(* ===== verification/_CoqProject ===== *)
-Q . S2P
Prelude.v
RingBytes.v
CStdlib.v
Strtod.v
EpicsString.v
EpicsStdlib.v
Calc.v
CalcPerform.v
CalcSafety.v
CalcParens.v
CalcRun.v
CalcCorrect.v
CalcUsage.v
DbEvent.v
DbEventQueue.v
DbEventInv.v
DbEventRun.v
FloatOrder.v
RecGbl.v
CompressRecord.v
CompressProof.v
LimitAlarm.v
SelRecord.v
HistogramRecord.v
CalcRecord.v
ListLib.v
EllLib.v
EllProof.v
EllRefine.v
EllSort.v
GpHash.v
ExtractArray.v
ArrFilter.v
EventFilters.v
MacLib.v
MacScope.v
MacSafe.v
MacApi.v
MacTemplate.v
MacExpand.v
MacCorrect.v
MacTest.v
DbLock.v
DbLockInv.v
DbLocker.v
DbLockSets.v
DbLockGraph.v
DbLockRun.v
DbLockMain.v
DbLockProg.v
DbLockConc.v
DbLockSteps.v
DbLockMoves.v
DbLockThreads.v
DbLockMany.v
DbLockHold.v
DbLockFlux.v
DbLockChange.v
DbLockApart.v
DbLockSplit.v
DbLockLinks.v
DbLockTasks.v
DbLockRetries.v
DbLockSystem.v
* * *
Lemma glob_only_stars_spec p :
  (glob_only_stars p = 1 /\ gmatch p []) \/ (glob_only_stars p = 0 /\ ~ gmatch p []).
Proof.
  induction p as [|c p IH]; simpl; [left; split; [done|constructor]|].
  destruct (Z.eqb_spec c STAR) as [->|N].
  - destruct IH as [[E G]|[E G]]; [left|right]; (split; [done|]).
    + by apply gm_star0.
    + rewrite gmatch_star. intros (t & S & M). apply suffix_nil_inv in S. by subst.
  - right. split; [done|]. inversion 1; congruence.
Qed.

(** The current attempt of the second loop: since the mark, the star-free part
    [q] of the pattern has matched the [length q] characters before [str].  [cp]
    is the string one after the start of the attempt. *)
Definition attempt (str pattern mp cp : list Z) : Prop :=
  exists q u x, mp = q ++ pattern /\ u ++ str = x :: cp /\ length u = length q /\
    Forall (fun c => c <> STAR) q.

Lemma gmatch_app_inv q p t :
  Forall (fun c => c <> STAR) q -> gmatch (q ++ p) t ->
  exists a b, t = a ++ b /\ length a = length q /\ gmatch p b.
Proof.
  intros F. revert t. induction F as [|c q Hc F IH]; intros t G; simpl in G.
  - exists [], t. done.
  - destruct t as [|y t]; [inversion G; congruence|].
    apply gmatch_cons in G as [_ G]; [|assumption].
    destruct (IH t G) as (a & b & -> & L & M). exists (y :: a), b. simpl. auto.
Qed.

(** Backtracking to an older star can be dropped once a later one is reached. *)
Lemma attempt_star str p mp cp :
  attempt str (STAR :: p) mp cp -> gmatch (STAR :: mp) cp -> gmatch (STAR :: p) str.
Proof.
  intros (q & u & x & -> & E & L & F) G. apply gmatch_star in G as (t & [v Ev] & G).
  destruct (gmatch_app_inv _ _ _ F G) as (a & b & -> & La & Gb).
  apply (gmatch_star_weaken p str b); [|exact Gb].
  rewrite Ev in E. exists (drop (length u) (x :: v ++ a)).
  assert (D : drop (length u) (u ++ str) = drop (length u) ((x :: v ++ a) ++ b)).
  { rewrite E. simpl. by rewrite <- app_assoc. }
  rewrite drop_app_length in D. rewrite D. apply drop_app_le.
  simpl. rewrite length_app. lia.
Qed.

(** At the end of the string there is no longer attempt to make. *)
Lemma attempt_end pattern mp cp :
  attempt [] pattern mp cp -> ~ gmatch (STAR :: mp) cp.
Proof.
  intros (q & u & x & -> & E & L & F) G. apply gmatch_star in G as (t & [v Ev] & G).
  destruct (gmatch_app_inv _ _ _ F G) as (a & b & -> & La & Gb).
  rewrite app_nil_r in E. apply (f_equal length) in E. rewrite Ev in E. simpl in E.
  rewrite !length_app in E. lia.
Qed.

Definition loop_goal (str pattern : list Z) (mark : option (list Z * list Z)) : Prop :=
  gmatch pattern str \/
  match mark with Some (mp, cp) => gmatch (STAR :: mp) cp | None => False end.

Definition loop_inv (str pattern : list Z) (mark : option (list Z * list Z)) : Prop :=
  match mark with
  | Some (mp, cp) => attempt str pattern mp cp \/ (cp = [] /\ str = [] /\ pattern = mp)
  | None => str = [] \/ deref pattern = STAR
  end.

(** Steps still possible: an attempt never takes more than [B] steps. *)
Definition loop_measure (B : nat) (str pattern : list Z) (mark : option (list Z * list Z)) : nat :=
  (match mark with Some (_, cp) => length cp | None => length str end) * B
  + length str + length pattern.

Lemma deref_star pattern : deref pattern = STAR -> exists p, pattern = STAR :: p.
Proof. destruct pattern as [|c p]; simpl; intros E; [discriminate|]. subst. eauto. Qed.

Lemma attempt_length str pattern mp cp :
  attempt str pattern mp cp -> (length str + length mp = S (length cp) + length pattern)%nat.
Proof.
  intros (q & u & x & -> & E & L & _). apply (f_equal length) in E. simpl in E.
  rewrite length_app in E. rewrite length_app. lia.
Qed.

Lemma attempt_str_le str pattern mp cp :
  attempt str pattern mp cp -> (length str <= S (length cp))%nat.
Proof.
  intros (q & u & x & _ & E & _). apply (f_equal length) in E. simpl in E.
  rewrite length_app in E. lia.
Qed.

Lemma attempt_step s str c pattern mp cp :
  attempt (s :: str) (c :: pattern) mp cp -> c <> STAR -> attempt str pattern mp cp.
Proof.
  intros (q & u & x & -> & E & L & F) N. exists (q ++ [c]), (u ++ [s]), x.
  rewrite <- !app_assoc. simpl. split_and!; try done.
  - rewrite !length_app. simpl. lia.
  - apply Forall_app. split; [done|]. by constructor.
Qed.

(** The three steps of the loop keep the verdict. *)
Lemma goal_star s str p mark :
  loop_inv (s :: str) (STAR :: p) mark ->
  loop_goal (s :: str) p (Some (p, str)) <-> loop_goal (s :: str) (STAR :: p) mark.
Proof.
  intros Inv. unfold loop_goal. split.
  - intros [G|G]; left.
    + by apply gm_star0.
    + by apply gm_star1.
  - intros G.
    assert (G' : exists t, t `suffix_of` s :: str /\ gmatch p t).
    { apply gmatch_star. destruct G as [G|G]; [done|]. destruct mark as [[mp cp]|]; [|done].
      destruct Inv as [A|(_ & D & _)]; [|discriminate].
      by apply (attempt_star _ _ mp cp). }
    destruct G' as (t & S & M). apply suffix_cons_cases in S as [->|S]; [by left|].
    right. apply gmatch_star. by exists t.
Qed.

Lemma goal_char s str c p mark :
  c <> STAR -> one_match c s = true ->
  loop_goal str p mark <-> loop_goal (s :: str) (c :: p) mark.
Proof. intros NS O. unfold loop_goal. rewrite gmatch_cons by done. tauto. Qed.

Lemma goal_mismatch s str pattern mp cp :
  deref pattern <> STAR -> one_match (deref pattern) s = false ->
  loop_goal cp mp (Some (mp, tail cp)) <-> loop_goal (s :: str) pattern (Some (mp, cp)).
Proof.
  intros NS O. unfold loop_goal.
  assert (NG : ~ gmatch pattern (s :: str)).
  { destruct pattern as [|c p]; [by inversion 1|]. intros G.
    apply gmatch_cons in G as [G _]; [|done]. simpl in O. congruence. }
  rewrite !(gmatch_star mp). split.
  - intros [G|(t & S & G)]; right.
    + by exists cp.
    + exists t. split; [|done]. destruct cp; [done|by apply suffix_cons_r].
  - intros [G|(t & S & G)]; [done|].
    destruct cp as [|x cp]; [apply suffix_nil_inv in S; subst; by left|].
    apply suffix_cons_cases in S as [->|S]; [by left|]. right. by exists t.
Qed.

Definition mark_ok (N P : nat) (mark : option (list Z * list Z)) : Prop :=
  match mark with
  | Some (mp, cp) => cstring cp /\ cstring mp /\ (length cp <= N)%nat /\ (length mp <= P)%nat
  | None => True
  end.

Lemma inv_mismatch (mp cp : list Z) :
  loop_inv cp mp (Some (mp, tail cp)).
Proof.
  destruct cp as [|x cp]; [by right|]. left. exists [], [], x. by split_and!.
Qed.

Assignment
Take the stretch of lines above from the one containing "[q] of the pattern" through the one containing "Lemma attempt_star str" and repeat it exactly, adding no other line.

Exercise result
    [q] of the pattern has matched the [length q] characters before [str].  [cp]
    is the string one after the start of the attempt. *)
Definition attempt (str pattern mp cp : list Z) : Prop :=
  exists q u x, mp = q ++ pattern /\ u ++ str = x :: cp /\ length u = length q /\
    Forall (fun c => c <> STAR) q.

Lemma gmatch_app_inv q p t :
  Forall (fun c => c <> STAR) q -> gmatch (q ++ p) t ->
  exists a b, t = a ++ b /\ length a = length q /\ gmatch p b.
Proof.
  intros F. revert t. induction F as [|c q Hc F IH]; intros t G; simpl in G.
  - exists [], t. done.
  - destruct t as [|y t]; [inversion G; congruence|].
    apply gmatch_cons in G as [_ G]; [|assumption].
    destruct (IH t G) as (a & b & -> & L & M). exists (y :: a), b. simpl. auto.
Qed.

(** Backtracking to an older star can be dropped once a later one is reached. *)
Lemma attempt_star str p mp cp :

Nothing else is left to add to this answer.